Father Paul Check is a priest of the Diocese of Bridgeport, Conn., who works for the national office of Courage, which gives support to those who have same-sex attractions, but want to live according to the Church’s teachings on chastity and homosexuality.

He encourages Catholics to look at people who experience same-sex attractions as individuals, and not simply label them or put them in a broader category of people.

“In any human endeavor that is complex, and where there is the possibility that offense might be taken or where the topic is controversial, great care has got to be exercised with how to approach someone because we’re always dealing with an individual,” Father Check said. “We’re not dealing with a condition, strictly speaking. We’re always talking about individual people. And maybe that’s where some of the conversation does tend to break down.”

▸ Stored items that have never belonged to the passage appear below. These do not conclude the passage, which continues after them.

Lemma copy_back_name name s : plain name = true -> copy_back (map to_cudf name ++ s) = name ++ copy_back s.
Proof.
  unfold plain. induction name as [|c name IH]; [done|]. cbn [forallb map app copy_back]. intros [Hc Hn]%andb_true_iff.
  destruct (to_cudf_plain c Hc) as (-> & -> & _). by rewrite IH.
Qed.

(** The name of a package survives the exchange. *)
Lemma cudf_name_roundtrip name : plain name = true -> cudf_strdup (cudf_print_package_name name ++ [NL]) = name.
Proof.
  intros Hn. rewrite print_package_name_map. unfold cudf_strdup.
  assert (drop_space (map to_cudf name ++ [NL]) = map to_cudf name ++ [NL] \/ name = []) as [-> | ->]; [|by rewrite copy_back_name, app_nil_r|done].
  destruct name as [|c name]; [by right|left]. cbn [map app]. apply drop_space_none.
  cbn in Hn. apply andb_true_iff in Hn as [Hc _]. apply (to_cudf_plain c Hc).
Qed.

(** ** Lines *)

Lemma strsep_delim delim a d b : Forall (fun c => c ∉ delim) a -> d ∈ delim -> strsep delim (a ++ d :: b) = (a, Some b).
Proof.
  intros Ha Hd. induction Ha as [|c a Hc _ IH]; cbn [app strsep]; [by rewrite bool_decide_eq_true_2|].
  rewrite bool_decide_eq_false_2 by done. by rewrite IH.
Qed.

Lemma strsep_none delim a : Forall (fun c => c ∉ delim) a -> strsep delim a = (a, None).
Proof.
  intros Ha. induction Ha as [|c a Hc _ IH]; cbn [strsep]; [done|]. rewrite bool_decide_eq_false_2 by done. by rewrite IH.
Qed.

(** A field of a stanza: nothing in it ends a field or a line. *)
Definition one_field (v : cstring) : Prop := Forall (fun c => (c ∉ BLANKS) /\ c <> NL /\ c <> NUL) v.

Lemma last_field_value fuel v (x : option cstring) : one_field v -> last_field (S (S (S fuel))) 
  (Some ((" "%char :: v) ++ [NL])) x = Some (v ++ [NL]).
Proof.
  intros Hv. cbn [last_field]. change (strsep BLANKS ((" "%char :: v) ++ [NL])) with (@nil ascii, Some (v ++ [NL])). cbn [last_field].
  rewrite strsep_none; [destruct fuel; reflexivity|]. apply Forall_app. split.
  - eapply Forall_impl; [exact Hv|]. by intros c (? & _).
  - apply Forall_singleton. intros [H|[H|H]%elem_of_cons]%elem_of_cons; [done..|]. by apply elem_of_nil in H.
Qed.

(** ** Stanzas *)

(** A line with a keyword and a value. *)
Definition key_line (key : string) (v : cstring) : cstring := str key ++ ":"%char :: (" "%char :: v) ++ [NL].

Lemma key_line_fields key v : Forall (fun c => c ∉ ":"%char :: BLANKS) (str key) -> one_field v ->
  strsep (":"%char :: BLANKS) (key_line key v) = (str key, Some ((" "%char :: v) ++ [NL])) /\
  forall x, last_field (S (length (key_line key v))) (Some ((" "%char :: v) ++ [NL])) x = Some (v ++ [NL]).
Proof.
  intros Hk Hv. split; [apply strsep_delim; [done|by left]|]. intros x. unfold key_line. rewrite length_app. cbn [length].
  rewrite length_app. cbn [length]. rewrite <- !plus_n_Sm. by apply last_field_value.
Qed.

Lemma key_line_text key v : Forall (fun c => c <> NL /\ c <> NUL) (str key) -> one_field v ->
  c_str (key_line key v) = key_line key v /\ forall rest, getlines [] (key_line key v ++ rest) = key_line key v :: getlines [] rest.
Proof.
  intros Hk Hv. assert (Forall (fun c => c <> NL /\ c <> NUL) (str key ++ ":"%char :: " "%char :: v)) as Hall.
  { apply Forall_app. split; [done|]. repeat constructor; try done. eapply Forall_impl; [exact Hv|]. by intros c (_ & ? & ?). }
  assert (key_line key v = (str key ++ ":"%char :: " "%char :: v) ++ [NL]) as ->
    by (unfold key_line; by rewrite <- app_assoc).
  split.
  - apply c_str_id, Forall_app. split; [|by repeat constructor]. eapply Forall_impl; [exact Hall|]. by intros c [_ ?].
  - intros rest. rewrite <- app_assoc. cbn [app]. rewrite getlines_line; [done|]. eapply Forall_impl; [exact Hall|]. by intros c [? _].
Qed.

(** What the solver answers for a package. *)
Definition bool_text (b : bool) : cstring := str (if b then "true" else "false").

Definition answer_stanza (uid : cstring) (version : Z) (installed : bool) : cstring :=
  stanza_head uid version ++ key_line "installed" (bool_text installed) ++ [NL].

Lemma stanza_head_lines uid version :
  stanza_head uid version = key_line "package" (cudf_print_package_name uid) ++ key_line "version" (print_dec version).
Proof. unfold stanza_head, key_line. cbn. by rewrite <- !app_assoc. Qed.

Lemma name_field uid : plain uid = true -> one_field (cudf_print_package_name uid).
Proof.
  intros Hu. rewrite print_package_name_map. unfold plain in Hu. rewrite forallb_forall in Hu.
  apply Forall_forall. intros c (d & -> & Hd)%list_elem_of_fmap. specialize (Hu d ltac:(by apply list_elem_of_In)).
  destruct (to_cudf_plain d Hu) as (_ & _ & ? & ? & ?). done.
Qed.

Dr. Philip Sutton, a clinical psychologist based in South Bend, Ind., and the president-elect of the National Association of Research and Therapy of Homosexuality, emphasized this when discussing the fact that people who live a gay lifestyle experience a higher than average risk to adverse physical, mental and relational health, and that studies have shown that this is not due to anti-gay discrimination.

“That’s not to say that a given person may experience even traumatic discrimination,” Sutton said. “It’s not to say that it isn’t a factor. But, clearly, it’s not a sufficient factor.”